36 ぶれる照準
息を吸う。
止める。
足を踏みこんでいっきに私は自分の拳銃を戸の外へ突き出した。片目だけで位置をはかり、キョウに銃口を向ける。
キョウの銃口が私の左目を狙う。
その隙に、シンヤが机にとび乗って、宙に身を投げだした。
キョウの照準が瞬間だけ迷ったようにぶれた。
ガラスの割れたようなパキッという音が耳に届いた。状況から完全に独立した音。
「くっ……!」
ぶれた照準はそのまま天井に向き、キョウは左腕を押さえた。
意識が私からそれる。
何が起こったか分からなかったが、一発の弾も使わないままに私はシンヤのほうに駆けよった。シンヤはすぐに起き上がって、二人で非常階段にとびだした。
最後に、視界の隅でキョウが窓の外を仰いだのを見て、私は彼が隣のビルから狙撃されたのを知った。

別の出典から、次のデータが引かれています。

(** * LinkedIn enricher: selection, matching, record building and retry state

    A shallow embedding of [src/lib/utils/linkedin_profile_utils.py] and
    [src/enrich_linkedin_profiles.py], and the properties of the enrichment
    selection-and-retry engine proved over it.

    Conventions of the embedding.
    - A Python [str] is a [string]; handles and LinkedIn URLs are ASCII, and
      [str.lower] is modelled on that range (it maps [A-Z] to [a-z] and
      leaves every other character alone).
    - Python integers are unbounded: [Z].
    - A Python value that is only stored or copied is a [pyval]; a JSON
      object is an insertion-ordered association list.
    - A [dict] used as a map (the handle lookup) is a [gmap].
    - A raised exception is the [Raise] branch of [result].
    - [time.time()], the database and the Apify client are collaborators of
      the orchestrator; they are the variables of [Section Orchestrator],
      where the calls of the database layer return. [Module WithFaults] has
      the orchestrator with database calls that return or raise. *)

From Stdlib Require Import ZArith Ascii Lia Permutation.
From Stdlib Require Floats.SpecFloat.
From stdpp Require Import gmap strings list fin_maps sorting.

Local Open Scope Z_scope.
Set Warnings "-register-all".

(** ** Python values *)

Inductive pyval : Type :=
  | PNone
  | PBool (b : bool)
  | PInt (n : Z)
  | PFloat (f : SpecFloat.spec_float)
  | PStr (s : string)
  | PList (l : list pyval)
  | PDict (d : list (string * pyval)).

(** A profile returned by the provider: a JSON object. *)
Definition profile : Type := list (string * pyval).

(** [bool(v)]: Python truthiness. *)
Definition truthy (v : pyval) : bool :=
  match v with
  | PNone => false
  | PBool b => b
  | PInt n => negb (n =? 0)
  | PFloat (SpecFloat.S754_zero _) => false
  | PFloat _ => true
  | PStr "" => false
  | PStr _ => true
  | PList [] => false
  | PList _ => true
  | PDict [] => false
  | PDict _ => true
  end.

(** [d.get(key)] as an option: [None] when the key is absent. *)
Fixpoint dict_lookup (key : string) (d : profile) : option pyval :=
  match d with
  | [] => None
  | (k, v) :: d' => if String.eqb k key then Some v else dict_lookup key d'
  end.

(** [d.get(key, default)]. *)
Definition dict_get_default (d : profile) (key : string) (default : pyval) : pyval :=
  match dict_lookup key d with
  | Some v => v
  | None => default
  end.

(** [d.get(key)]: the default is [None]. *)
Definition dict_get (d : profile) (key : string) : pyval :=
  dict_get_default d key PNone.

(** ** Results of fallible code *)

(** [AttributeError] and the errors of the collaborators are [Exception]s;
    [KeyboardInterrupt] and [SystemExit] are not. *)
Inductive exn : Type :=
  | AttributeError
  | CollaboratorError (msg : string)
  | KeyboardInterrupt
  | SystemExit.

(** [isinstance(e, Exception)] *)
Definition is_exception (e : exn) : bool :=
  match e with
  | AttributeError | CollaboratorError _ => true
  | KeyboardInterrupt | SystemExit => false
  end.

Inductive result (A : Type) : Type :=
  | Ok (a : A)
  | Raise (e : exn).
Arguments Ok {A} a.
Arguments Raise {A} e.

(** ** String methods used by the normalizer *)

Module Str.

隣のビルとは裏道をはさんで十メートルも距離はない。しかし、一枚の窓をはさんで真っ暗な部屋の中の横向きの体勢のシンヤの腕を狙うなど、装備がいいか腕がいいか、どちらにせよそう簡単なことではない。
シンヤと私は転がるように階段を下りると、隣のビルの狙撃手と鉢合わせすることを嫌って、反対の通りへと駆け出した。
靴を履いていない足が痛い。
必死で駆けはしたが、キョウは私達をこれ以上追尾する気配を見せなかった。
どこかで第二団が待ち構えているかも知れなかったが、それを口にするとシンヤは即座に否定した。
「あいつは誰とも組まない」
キョウという男については、私も組織で何度かその名を聞いたことがあった。元々はスナイパーだった男で、世界中をまわって仕事をこなしているのに、一度として税関で声をかけられたことすらないという噂だった。
だが、私が彼を知っているということについてシンヤには何も言わなかった。
思い出したということは言わないほうがいいと思った。